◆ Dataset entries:
(** X8 (segmenting does not depend on the chunking).  Pushing resampled
    chunks one by one and running [drainSegments] after each non-empty push
    records exactly the full windows of the concatenated stream (stride
    [advance], as in X5) and keeps the rest of it; so two ways of cutting
    the same stream into chunks record the same segments and leave the same
    samples in the buffer. *)
Theorem X8_segmenting_ignores_chunking (xs ys : list Float32Array)
    (segmentSamples overlapSamples fuel : nat) :
  0 < advance segmentSamples overlapSamples ->
  concat xs = concat ys ->
  length (concat xs) <= fuel ->
  let adv := advance segmentSamples overlapSamples in
  let count := segment_count segmentSamples adv (length (concat xs)) in
  exists bx by_,
    feed_all fuel segmentSamples overlapSamples xs (SampleBuffer.empty, [])
    = Done (bx, windows segmentSamples adv (concat xs) 0 count) /\
    feed_all fuel segmentSamples overlapSamples ys (SampleBuffer.empty, [])
    = Done (by_, windows segmentSamples adv (concat xs) 0 count) /\
    SampleBuffer.contents bx = skipn (count * adv) (concat xs) /\
    SampleBuffer.contents by_ = SampleBuffer.contents bx.
Proof.
  intros Hadv Hsame Hfuel adv count.
  assert (Hseg : 0 < segmentSamples)
    by (pose proof (advance_le segmentSamples overlapSamples); lia).
  destruct (@feed_all_fed segmentSamples overlapSamples fuel Hadv xs []
              (SampleBuffer.empty, []) (fed_init _ Hseg) Hfuel)
    as ([bx rx] & Hx & _ & Hcx & Hrx & _).
  destruct (@feed_all_fed segmentSamples overlapSamples fuel Hadv ys []
              (SampleBuffer.empty, []) (fed_init _ Hseg))
    as ([by_ ry] & Hy & _ & Hcy & Hry & _).
  { simpl. rewrite <- Hsame. exact Hfuel. }
  simpl in Hcx, Hrx, Hcy, Hry. rewrite <- Hsame in Hcy, Hry.
  fold adv in Hcx, Hrx, Hcy, Hry. fold count in Hcx, Hrx, Hcy, Hry.
  exists bx, by_. rewrite Hx, Hy, Hrx, Hry.
  split; [reflexivity|]. split; [reflexivity|].
  split; [assumption|]. congruence.
Qed.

◆ TASK REQUIREMENTS: From the entries above, give again exactly the lines running from the line with "concat xs = concat ys ->" to the line with "rewrite <- Hsame."; include both of those lines.

◆ EXERCISE OUTPUT:
  concat xs = concat ys ->
  length (concat xs) <= fuel ->
  let adv := advance segmentSamples overlapSamples in
  let count := segment_count segmentSamples adv (length (concat xs)) in
  exists bx by_,
    feed_all fuel segmentSamples overlapSamples xs (SampleBuffer.empty, [])
    = Done (bx, windows segmentSamples adv (concat xs) 0 count) /\
    feed_all fuel segmentSamples overlapSamples ys (SampleBuffer.empty, [])
    = Done (by_, windows segmentSamples adv (concat xs) 0 count) /\
    SampleBuffer.contents bx = skipn (count * adv) (concat xs) /\
    SampleBuffer.contents by_ = SampleBuffer.contents bx.
Proof.
  intros Hadv Hsame Hfuel adv count.
  assert (Hseg : 0 < segmentSamples)
    by (pose proof (advance_le segmentSamples overlapSamples); lia).
  destruct (@feed_all_fed segmentSamples overlapSamples fuel Hadv xs []
              (SampleBuffer.empty, []) (fed_init _ Hseg) Hfuel)
    as ([bx rx] & Hx & _ & Hcx & Hrx & _).
  destruct (@feed_all_fed segmentSamples overlapSamples fuel Hadv ys []
              (SampleBuffer.empty, []) (fed_init _ Hseg))
    as ([by_ ry] & Hy & _ & Hcy & Hry & _).
  { simpl. rewrite <- Hsame. exact Hfuel. }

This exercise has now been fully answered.